Economical glucoamylase production by alginate‐immobilized Thermomucor indicae‐seudaticae in cane molasses medium

Aims:  The present investigation is aimed at assessing the suitability of cane molasses as a cheaper carbon and energy source for glucoamylase production using alginate‐immobilized Thermomucor indicae‐seudaticae . Methods and Results:  The culture variables for glucoamylase production were optimized by ‘one‐variable‐at‐a‐time’ strategy and response surface methodology (RSM). A high glucoamylase titre was attained when 40 alginate beads ( c. 5 × 10 6 immobilized spores) were used to inoculate 50 ml of cane molasses (8%) medium in 250‐ml Erlenmeyer flasks. Response surface optimization of fermentation parameters (cane molasses 7%, inoculum level 44 alginate beads per 50 ml of medium and ammonium nitrate 0·25%) resulted in 1·8‐fold higher glucoamylase production (27 U ml −1 ) than that in the unoptimized medium (15 U ml −1 ). Enzyme production was also sustainable in 22 l of laboratory air‐lift bioreactor. Conclusions:  Cane molasses served as an excellent carbon and energy source for the economical production of glucoamylase, which was almost comparable with that in sucrose yeast‐extract broth. The statistical model developed using RSM allowed determination of optimum levels of the variables for improving glucoamylase production.
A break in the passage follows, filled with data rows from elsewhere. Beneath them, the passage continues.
(* ===== verification/Containers.v ===== *)
(** * Containers of the standard library

    The hash tables ([Unordered]) and the ordered containers ([Ordered]) that the objects use. *)

From stdpp Require Import base gmap list strings fin_maps sorting sets.
From Stdlib Require Import ZArith Lia.
From S2P Require Import Prelude.

(** * std::unordered_map and std::unordered_set keyed by a text

    The program iterates its hash containers, so their iteration order is visible:
    in answers, in RDB images and in SPOP.  A container is the list of its elements
    in iteration order.  Where an insertion puts a new element (and how it may
    rearrange the others) depends on the hash function and on rehashing; it is the
    interface [HashOrder], and every theorem holds for each of its implementations.
    [tbl_map] is the finite map a container stands for; the lemmas show that each
    operation refines the operation of that name on the map.

    [key] projects the text that hashing and equality look at. *)

Class HashOrder := {
  place : ∀ {E : Type}, (E → string) → E → list E → list E;
  place_perm : ∀ E (key : E → string) e l, place key e l ≡ₚ e :: l;
}.

(** One admissible order: a new element comes first. *)
Definition front_order : HashOrder :=
  {| place E key e l := e :: l; place_perm E key e l := reflexivity _ |}.

Module Unordered.

Section Table.
Context {E : Type} (key : E → string).

(** [find(k)]. *)
Fixpoint tbl_find (k : string) (l : list E) : option E :=
  match l with
  | [] => None
  | e :: l => if decide (key e = k) then Some e else tbl_find k l
  end.

(** [insert(e)]: no effect when the key is present. *)
Definition tbl_insert `{HashOrder} (e : E) (l : list E) : list E * bool :=
  match tbl_find (key e) l with
  | Some _ => (l, false)
  | None => (place key e l, true)
  end.

(** [erase(it)] and [erase(k)] keep the order of the other elements. *)
Definition tbl_erase (k : string) (l : list E) : list E := filter (λ e, key e ≠ k) l.

(** An assignment through the iterator of the element with key [k]. *)
Definition tbl_update (k : string) (f : E → E) (l : list E) : list E :=
  (λ e, if decide (key e = k) then f e else e) <$> l.

(** Keys are distinct. *)
Definition tbl_wf (l : list E) : Prop := NoDup (key <$> l).

(** The finite map of a container. *)
Definition tbl_map (l : list E) : gmap string E := list_to_map ((λ e, (key e, e)) <$> l).

Lemma tbl_find_Some k l e : tbl_find k l = Some e → e ∈ l ∧ key e = k.
Proof.
  induction l as [|x l IH]; simpl; [done|]. case_decide; intros; simplify_eq; set_solver.
Qed.

Lemma tbl_find_None k l : tbl_find k l = None ↔ k ∉ key <$> l.
Proof.
  induction l as [|x l IH]; simpl; [set_solver|]. case_decide; set_solver.
Qed.

Lemma tbl_map_find k l : tbl_map l !! k = tbl_find k l.
Proof.
  unfold tbl_map. induction l as [|x l IH]; simpl; [apply lookup_empty|].
  case_decide; subst; [by rewrite lookup_insert_eq|by rewrite lookup_insert_ne].
Qed.

Lemma tbl_find_elem l e : tbl_wf l → e ∈ l → tbl_find (key e) l = Some e.
Proof.
  unfold tbl_wf. induction l as [|x l IH]; simpl; [set_solver|].
  rewrite NoDup_cons. intros [Hx Hl] [->|He]%elem_of_cons; [by rewrite decide_True|].
  case_decide as Hk; [|auto]. exfalso. apply Hx. rewrite Hk. by apply list_elem_of_fmap_2.
Qed.

(** Two containers with the same elements, in whatever order, are the same map. *)
Lemma tbl_find_perm k l1 l2 : tbl_wf l1 → l1 ≡ₚ l2 → tbl_find k l1 = tbl_find k l2.
Proof.
  intros Hwf Hp. rewrite <-!tbl_map_find. unfold tbl_map. f_equal.
  apply list_to_map_proper; [|by rewrite Hp].
  rewrite <-list_fmap_compose. exact Hwf.
Qed.

Lemma tbl_map_perm l1 l2 : tbl_wf l1 → l1 ≡ₚ l2 → tbl_map l1 = tbl_map l2.
Proof. intros. apply map_eq. intros k. rewrite !tbl_map_find. by apply tbl_find_perm. Qed.

Lemma tbl_wf_perm l1 l2 : l1 ≡ₚ l2 → tbl_wf l1 → tbl_wf l2.
Proof. unfold tbl_wf. by intros ->. Qed.

Lemma tbl_map_size l : tbl_wf l → size (tbl_map l) = length l.
Proof.
  intros Hwf. unfold tbl_map. rewrite <-length_map_to_list, map_to_list_to_map.
  - by rewrite length_fmap.
  - rewrite <-list_fmap_compose. exact Hwf.
Qed.

Section Insert.
Context `{HashOrder}.

Lemma tbl_insert_wf e l : tbl_wf l → tbl_wf (tbl_insert e l).1.
Proof.
  intros Hl. unfold tbl_insert. destruct (tbl_find (key e) l) eqn:Hf; [done|].
  simpl. eapply tbl_wf_perm; [symmetry; apply place_perm|].
  apply NoDup_cons. split; [by apply tbl_find_None|done].
Qed.

Lemma tbl_insert_perm e l : tbl_find (key e) l = None → (tbl_insert e l).1 ≡ₚ e :: l.
Proof. intros Hf. unfold tbl_insert. rewrite Hf. apply place_perm. Qed.

(** Insertion is the insertion of the map, and reports whether the key was new. *)
Lemma tbl_insert_map e l :
  tbl_wf l →
  tbl_map (tbl_insert e l).1 = (match tbl_find (key e) l with
                                | Some _ => tbl_map l
                                | None => <[key e := e]> (tbl_map l) end) ∧
  (tbl_insert e l).2 = bool_decide (tbl_find (key e) l = None).
Proof.
  intros Hl. unfold tbl_insert. destruct (tbl_find (key e) l) eqn:Hf; simpl.
  - done.
  - split; [|done].
    rewrite <-(tbl_map_perm (e :: l)); [done| |symmetry; apply place_perm].
    apply NoDup_cons. split; [by apply tbl_find_None|done].
Qed.

Lemma tbl_insert_find e l k :
  tbl_wf l →
  tbl_find k (tbl_insert e l).1
  = (if decide (key e = k) then Some (default e (tbl_find k l)) else tbl_find k l).
Proof.
  intros Hl. rewrite <-tbl_map_find. destruct (tbl_insert_map e l Hl) as [-> _].
  case_decide as Hk.
  - subst k. destruct (tbl_find (key e) l) eqn:Hf; simpl; [by rewrite tbl_map_find|].
    by rewrite lookup_insert_eq.
  - destruct (tbl_find (key e) l); rewrite ?lookup_insert_ne, tbl_map_find by done; done.
Qed.
End Insert.

Lemma tbl_erase_wf k l : tbl_wf l → tbl_wf (tbl_erase k l).
Proof. unfold tbl_wf, tbl_erase. apply NoDup_fmap_filter. Qed.

Lemma tbl_erase_find k k' l :
  tbl_find k' (tbl_erase k l) = if decide (k = k') then None else tbl_find k' l.
Proof.
  unfold tbl_erase. induction l as [|x l IH]; [simpl; by case_decide|].
  rewrite filter_cons. simpl. repeat case_decide; simpl; repeat case_decide; congruence.
Qed.

Lemma tbl_erase_map k l : tbl_map (tbl_erase k l) = delete k (tbl_map l).
Proof.
  apply map_eq. intros k'. rewrite tbl_map_find, tbl_erase_find, lookup_delete, tbl_map_find. done.
Qed.

Lemma tbl_erase_absent k l : tbl_find k l = None → tbl_erase k l = l.
Proof.
  unfold tbl_erase. induction l as [|x l IH]; [done|]. simpl.
  case_decide as Hk; [done|]. intros Hf. rewrite filter_cons. rewrite decide_True by done.
  f_equal. auto.
Qed.

Lemma tbl_erase_length k l e :
  tbl_wf l → tbl_find k l = Some e → S (length (tbl_erase k l)) = length l.
Proof.
  intros Hl Hf. rewrite <-(tbl_map_size l), <-tbl_map_size by auto using tbl_erase_wf.
  rewrite tbl_erase_map. assert (tbl_map l !! k = Some e) as Hk by (by rewrite tbl_map_find).
  rewrite <-(insert_delete_id (tbl_map l) k e Hk) at 2.
  by rewrite map_size_insert_None by apply lookup_delete_eq.
Qed.

Lemma tbl_update_find k f l k' :
  (∀ e, key (f e) = key e) →
  tbl_find k' (tbl_update k f l) = (if decide (k = k') then f <$> tbl_find k' l else tbl_find k' l).
Proof.
  intros Hf. unfold tbl_update. induction l as [|x l IH]; [simpl; by case_decide|].
  rewrite fmap_cons. cbn [tbl_find].
  destruct (decide (key x = k)); rewrite ?Hf; destruct (decide (key x = k')); rewrite ?IH;
    case_decide; simpl; congruence.
Qed.

Lemma tbl_update_keys k f l : (∀ e, key (f e) = key e) → key <$> tbl_update k f l = key <$> l.
Proof.
  intros Hf. unfold tbl_update. rewrite <-list_fmap_compose. apply list_fmap_ext.
  intros i x _. simpl. case_decide; auto.
Qed.

Lemma tbl_update_wf k f l : (∀ e, key (f e) = key e) → tbl_wf l → tbl_wf (tbl_update k f l).
Proof. intros Hf. unfold tbl_wf. by rewrite tbl_update_keys. Qed.

Lemma tbl_update_map k f l e :
  (∀ e, key (f e) = key e) → tbl_find k l = Some e →
  tbl_map (tbl_update k f l) = <[k := f e]> (tbl_map l).
Proof.
  intros Hf He. apply map_eq. intros k'. rewrite tbl_map_find, tbl_update_find by done.
  rewrite lookup_insert, tbl_map_find. case_decide; [|done]. subst. by rewrite He.
Qed.

End Table.

End Unordered.
Export Unordered.

(** * std::map and std::multimap as sorted lists

    The ordered containers of the sorted set: an element is inserted before the first
    one that comes after it, the bounds are the lengths of prefixes, a range is a slice. *)

Module Ordered.

Section Ordered.
Context {A : Type}.

(** Inserts [x] before the first element that satisfies [after]. *)
Fixpoint ordered_insert (after : A → bool) (x : A) (l : list A) : list A :=
  match l with
  | [] => [x]
  | y :: l => if after y then x :: y :: l else y :: ordered_insert after x l
  end.

(** The number of leading elements that satisfy [p]: with [p] "smaller than the
    key" this is [lower_bound], with "not greater" it is [upper_bound]. *)
Fixpoint prefix_len (p : A → bool) (l : list A) : nat :=
  match l with
  | [] => 0
  | y :: l => if p y then S (prefix_len p l) else 0
  end.

(** The elements from iterator [i] to iterator [j]. *)
Definition slice (i j : nat) (l : list A) : list A := take (j - i) (drop i l).

Lemma ordered_insert_perm after x l : ordered_insert after x l ≡ₚ x :: l.
Proof.
  induction l as [|y l IH]; simpl; [done|]. destruct (after y); [done|].
  rewrite IH. by constructor.
Qed.

Lemma ordered_insert_sorted (R : relation A) `{!Transitive R} after x l :
  (∀ y, after y = true → R x y) → (∀ y, after y = false → R y x) →
  StronglySorted R l → StronglySorted R (ordered_insert after x l).
Proof.
  intros H1 H2. induction 1 as [|y l Hl IH Hy]; simpl; [by repeat constructor|].
  destruct (after y) eqn:E.
  - constructor; [by constructor|]. constructor; [auto|].
    eapply Forall_impl; [exact Hy|]. intros z Hz. etrans; [apply H1|]; eauto.
  - constructor; [done|]. rewrite ordered_insert_perm. constructor; auto.
Qed.

Lemma prefix_len_le p l : prefix_len p l ≤ length l.
Proof. induction l as [|y l IH]; simpl; [lia|]. destruct (p y); lia. Qed.

(** On a sorted list a test that only turns false once cuts the list in two. *)
Lemma prefix_len_filter (R : relation A) (p : A → bool) l :
  (∀ x y, R x y → p y = true → p x = true) → StronglySorted R l →
  take (prefix_len p l) l = filter (λ x, p x = true) l ∧
  drop (prefix_len p l) l = filter (λ x, p x = false) l.
Proof.
  intros Hp. induction 1 as [|y l Hl [IH1 IH2] Hy]; simpl; [done|].
  rewrite !filter_cons. destruct (p y) eqn:E.
  - rewrite decide_True, decide_False by congruence. simpl. split; [by f_equal|done].
  - rewrite decide_False, decide_True by congruence. simpl.
    assert (Forall (λ x, p x = false) l) as Hf.
    { eapply Forall_impl; [exact Hy|]. intros x Hx. destruct (p x) eqn:Ex; [|done].
      rewrite (Hp y x) in E by done. done. }
    clear -Hf. split.
    + symmetry. induction Hf as [|x l Hx Hl IH]; [done|].
      by rewrite filter_cons, decide_False by congruence.
    + f_equal. symmetry. induction Hf as [|x l Hx Hl IH]; [done|].
      rewrite filter_cons, decide_True by done. by f_equal.
Qed.

Lemma StronglySorted_filter (R : relation A) (P : A → Prop) `{∀ x, Decision (P x)} l :
  StronglySorted R l → StronglySorted R (filter P l).
Proof.
  induction 1 as [|y l Hl IH Hy]; [constructor|]. rewrite filter_cons. case_decide; [|done].
  constructor; [done|]. by apply Forall_filter_keep.
Qed.

(** The slice between two bounds holds exactly the elements between them. *)
Lemma slice_filter (R : relation A) (p q : A → bool) l :
  (∀ x y, R x y → p y = true → p x = true) → (∀ x y, R x y → q y = true → q x = true) →
  (∀ x, p x = true → q x = true) → StronglySorted R l →
  slice (prefix_len p l) (prefix_len q l) l = filter (λ x, p x = false ∧ q x = true) l.
Proof.
  intros Hp Hq Hpq Hs. unfold slice. rewrite take_drop_commute.
  assert (prefix_len p l ≤ prefix_len q l) as Hle.
  { clear -Hpq. induction l as [|y l IH]; simpl; [lia|].
    destruct (p y) eqn:E; [rewrite (Hpq _ E); lia|lia]. }
  replace (prefix_len p l + (prefix_len q l - prefix_len p l)) with (prefix_len q l) by lia.
  destruct (prefix_len_filter R q l Hq Hs) as [Hq1 _]. rewrite Hq1.
  assert (prefix_len p l = prefix_len p (filter (λ x, q x = true) l)) as ->.
  { clear -Hpq Hq Hs. induction Hs as [|y l Hl IH Hy]; [done|]. rewrite filter_cons. simpl.
    destruct (p y) eqn:E.
    - rewrite decide_True by auto. simpl. rewrite E. by f_equal.
    - case_decide; [simpl; by rewrite E|]. symmetry.
      destruct (filter (λ x, q x = true) l) as [|z k] eqn:Ef; [done|].
      assert (z ∈ filter (λ x, q x = true) l) as Hz by (rewrite Ef; set_solver).
      apply list_elem_of_filter in Hz as [Hqz Hz]. rewrite Forall_forall in Hy.
      rewrite (Hq y z) in H by auto. done. }
  destruct (prefix_len_filter R p (filter (λ x, q x = true) l) Hp) as [_ ->].
  { by apply StronglySorted_filter. }
  rewrite list_filter_filter. apply list_filter_iff. naive_solver.
Qed.

End Ordered.

End Ordered.
Export Ordered.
Significance and Impact of the Study:  The cost of glucoamylase produced in cane molasses supplemented with ammonium nitrate was considerably lower (€1.43 per million U) than in synthetic medium containing sucrose and yeast‐extract (€35.66 per million U). The reduction in fermentation time in air‐lift bioreactor with sustainable glucoamylase titres suggested the feasibility of scale up of the process.